Copy out, word for word, the lines from the start of the data below through the line containing "(** Running [k]", and no others.
+++
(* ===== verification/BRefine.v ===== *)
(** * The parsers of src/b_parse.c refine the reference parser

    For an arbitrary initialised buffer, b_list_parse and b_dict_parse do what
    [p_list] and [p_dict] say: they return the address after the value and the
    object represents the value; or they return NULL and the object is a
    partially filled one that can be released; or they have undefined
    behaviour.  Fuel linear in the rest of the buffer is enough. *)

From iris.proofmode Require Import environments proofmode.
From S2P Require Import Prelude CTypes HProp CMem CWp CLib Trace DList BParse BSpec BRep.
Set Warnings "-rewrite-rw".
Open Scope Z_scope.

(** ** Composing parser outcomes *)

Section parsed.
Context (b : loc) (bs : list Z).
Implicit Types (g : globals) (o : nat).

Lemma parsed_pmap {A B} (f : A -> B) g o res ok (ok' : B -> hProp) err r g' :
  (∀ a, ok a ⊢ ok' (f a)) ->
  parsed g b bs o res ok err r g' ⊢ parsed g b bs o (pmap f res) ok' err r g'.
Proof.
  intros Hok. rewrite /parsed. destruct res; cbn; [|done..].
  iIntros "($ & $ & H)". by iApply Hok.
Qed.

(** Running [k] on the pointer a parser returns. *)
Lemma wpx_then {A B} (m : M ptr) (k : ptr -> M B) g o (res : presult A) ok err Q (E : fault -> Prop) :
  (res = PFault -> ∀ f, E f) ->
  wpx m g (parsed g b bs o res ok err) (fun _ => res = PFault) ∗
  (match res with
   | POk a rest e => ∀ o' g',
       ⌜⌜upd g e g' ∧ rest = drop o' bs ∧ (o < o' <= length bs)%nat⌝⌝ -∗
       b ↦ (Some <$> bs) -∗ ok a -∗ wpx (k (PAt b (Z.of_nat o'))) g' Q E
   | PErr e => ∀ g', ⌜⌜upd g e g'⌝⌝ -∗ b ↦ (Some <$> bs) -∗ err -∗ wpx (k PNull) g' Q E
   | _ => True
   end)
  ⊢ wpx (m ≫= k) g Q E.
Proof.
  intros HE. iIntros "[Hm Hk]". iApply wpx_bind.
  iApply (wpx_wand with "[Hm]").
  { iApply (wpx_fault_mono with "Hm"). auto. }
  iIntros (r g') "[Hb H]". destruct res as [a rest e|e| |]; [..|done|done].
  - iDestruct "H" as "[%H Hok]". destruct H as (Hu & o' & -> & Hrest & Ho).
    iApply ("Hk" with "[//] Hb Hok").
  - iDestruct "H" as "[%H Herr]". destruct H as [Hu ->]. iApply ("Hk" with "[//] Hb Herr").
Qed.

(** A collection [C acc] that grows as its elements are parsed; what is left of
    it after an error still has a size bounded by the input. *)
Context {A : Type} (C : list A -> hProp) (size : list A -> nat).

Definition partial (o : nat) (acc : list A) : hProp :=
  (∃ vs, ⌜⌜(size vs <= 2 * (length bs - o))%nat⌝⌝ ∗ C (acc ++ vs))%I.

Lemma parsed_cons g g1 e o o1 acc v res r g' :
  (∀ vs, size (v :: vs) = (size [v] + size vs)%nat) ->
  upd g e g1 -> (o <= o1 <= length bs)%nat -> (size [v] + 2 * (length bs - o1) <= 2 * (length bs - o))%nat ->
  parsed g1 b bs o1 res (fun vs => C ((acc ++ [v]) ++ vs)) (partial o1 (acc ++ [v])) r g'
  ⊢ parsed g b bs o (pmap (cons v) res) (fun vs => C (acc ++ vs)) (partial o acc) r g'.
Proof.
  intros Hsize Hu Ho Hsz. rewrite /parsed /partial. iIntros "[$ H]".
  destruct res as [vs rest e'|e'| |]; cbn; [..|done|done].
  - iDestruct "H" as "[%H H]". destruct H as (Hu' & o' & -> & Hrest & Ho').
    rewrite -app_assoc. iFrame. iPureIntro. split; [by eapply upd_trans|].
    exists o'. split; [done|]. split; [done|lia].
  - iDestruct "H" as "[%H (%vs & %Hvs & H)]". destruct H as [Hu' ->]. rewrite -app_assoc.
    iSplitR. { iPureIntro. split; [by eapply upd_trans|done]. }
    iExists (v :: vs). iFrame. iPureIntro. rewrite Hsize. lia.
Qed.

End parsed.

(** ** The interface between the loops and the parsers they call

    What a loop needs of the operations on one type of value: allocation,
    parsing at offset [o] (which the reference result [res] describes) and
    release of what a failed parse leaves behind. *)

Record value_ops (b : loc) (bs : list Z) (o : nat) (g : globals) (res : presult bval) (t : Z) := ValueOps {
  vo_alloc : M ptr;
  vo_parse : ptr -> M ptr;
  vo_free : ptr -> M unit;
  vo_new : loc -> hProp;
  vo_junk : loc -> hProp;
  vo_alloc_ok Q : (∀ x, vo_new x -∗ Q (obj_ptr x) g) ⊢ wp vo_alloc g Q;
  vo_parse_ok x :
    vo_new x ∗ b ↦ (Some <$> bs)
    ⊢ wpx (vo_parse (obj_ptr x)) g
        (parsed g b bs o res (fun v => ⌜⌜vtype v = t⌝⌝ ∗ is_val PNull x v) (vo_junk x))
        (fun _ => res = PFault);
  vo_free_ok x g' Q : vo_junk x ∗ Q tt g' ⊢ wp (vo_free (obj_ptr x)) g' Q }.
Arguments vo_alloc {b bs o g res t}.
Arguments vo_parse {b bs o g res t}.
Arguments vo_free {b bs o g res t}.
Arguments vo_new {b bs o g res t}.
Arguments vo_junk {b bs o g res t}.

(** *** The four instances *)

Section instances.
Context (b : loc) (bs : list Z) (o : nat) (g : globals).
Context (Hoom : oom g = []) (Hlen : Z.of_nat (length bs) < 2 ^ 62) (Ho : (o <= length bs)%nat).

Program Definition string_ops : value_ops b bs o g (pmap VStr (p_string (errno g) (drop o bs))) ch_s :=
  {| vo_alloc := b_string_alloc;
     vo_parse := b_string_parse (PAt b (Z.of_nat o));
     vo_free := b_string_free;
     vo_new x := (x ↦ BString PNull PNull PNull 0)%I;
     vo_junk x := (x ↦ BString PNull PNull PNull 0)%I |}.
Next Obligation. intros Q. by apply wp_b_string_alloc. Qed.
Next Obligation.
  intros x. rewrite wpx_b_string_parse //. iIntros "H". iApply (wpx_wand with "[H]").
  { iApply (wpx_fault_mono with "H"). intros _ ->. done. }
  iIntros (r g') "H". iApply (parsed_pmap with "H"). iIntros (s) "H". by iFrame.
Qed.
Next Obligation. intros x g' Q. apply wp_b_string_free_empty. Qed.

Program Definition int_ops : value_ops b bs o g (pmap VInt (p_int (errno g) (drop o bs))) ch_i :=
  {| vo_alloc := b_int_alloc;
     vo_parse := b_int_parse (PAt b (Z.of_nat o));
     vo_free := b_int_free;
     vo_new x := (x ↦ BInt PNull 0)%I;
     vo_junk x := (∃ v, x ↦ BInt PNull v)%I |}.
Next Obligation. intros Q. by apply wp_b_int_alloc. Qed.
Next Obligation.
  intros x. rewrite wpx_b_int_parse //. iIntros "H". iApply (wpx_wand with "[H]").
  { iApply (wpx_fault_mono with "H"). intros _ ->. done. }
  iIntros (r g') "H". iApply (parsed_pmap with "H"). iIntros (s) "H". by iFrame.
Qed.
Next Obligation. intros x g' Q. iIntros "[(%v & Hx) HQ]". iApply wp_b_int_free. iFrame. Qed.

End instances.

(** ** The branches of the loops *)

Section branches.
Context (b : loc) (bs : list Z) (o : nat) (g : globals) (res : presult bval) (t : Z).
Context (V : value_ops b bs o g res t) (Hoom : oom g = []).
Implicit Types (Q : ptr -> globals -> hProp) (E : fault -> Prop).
+++
● **RESPONSE TO THIS EXERCISE**
(* ===== verification/BRefine.v ===== *)
(** * The parsers of src/b_parse.c refine the reference parser

    For an arbitrary initialised buffer, b_list_parse and b_dict_parse do what
    [p_list] and [p_dict] say: they return the address after the value and the
    object represents the value; or they return NULL and the object is a
    partially filled one that can be released; or they have undefined
    behaviour.  Fuel linear in the rest of the buffer is enough. *)

From iris.proofmode Require Import environments proofmode.
From S2P Require Import Prelude CTypes HProp CMem CWp CLib Trace DList BParse BSpec BRep.
Set Warnings "-rewrite-rw".
Open Scope Z_scope.

(** ** Composing parser outcomes *)

Section parsed.
Context (b : loc) (bs : list Z).
Implicit Types (g : globals) (o : nat).

Lemma parsed_pmap {A B} (f : A -> B) g o res ok (ok' : B -> hProp) err r g' :
  (∀ a, ok a ⊢ ok' (f a)) ->
  parsed g b bs o res ok err r g' ⊢ parsed g b bs o (pmap f res) ok' err r g'.
Proof.
  intros Hok. rewrite /parsed. destruct res; cbn; [|done..].
  iIntros "($ & $ & H)". by iApply Hok.
Qed.

(** Running [k] on the pointer a parser returns. *)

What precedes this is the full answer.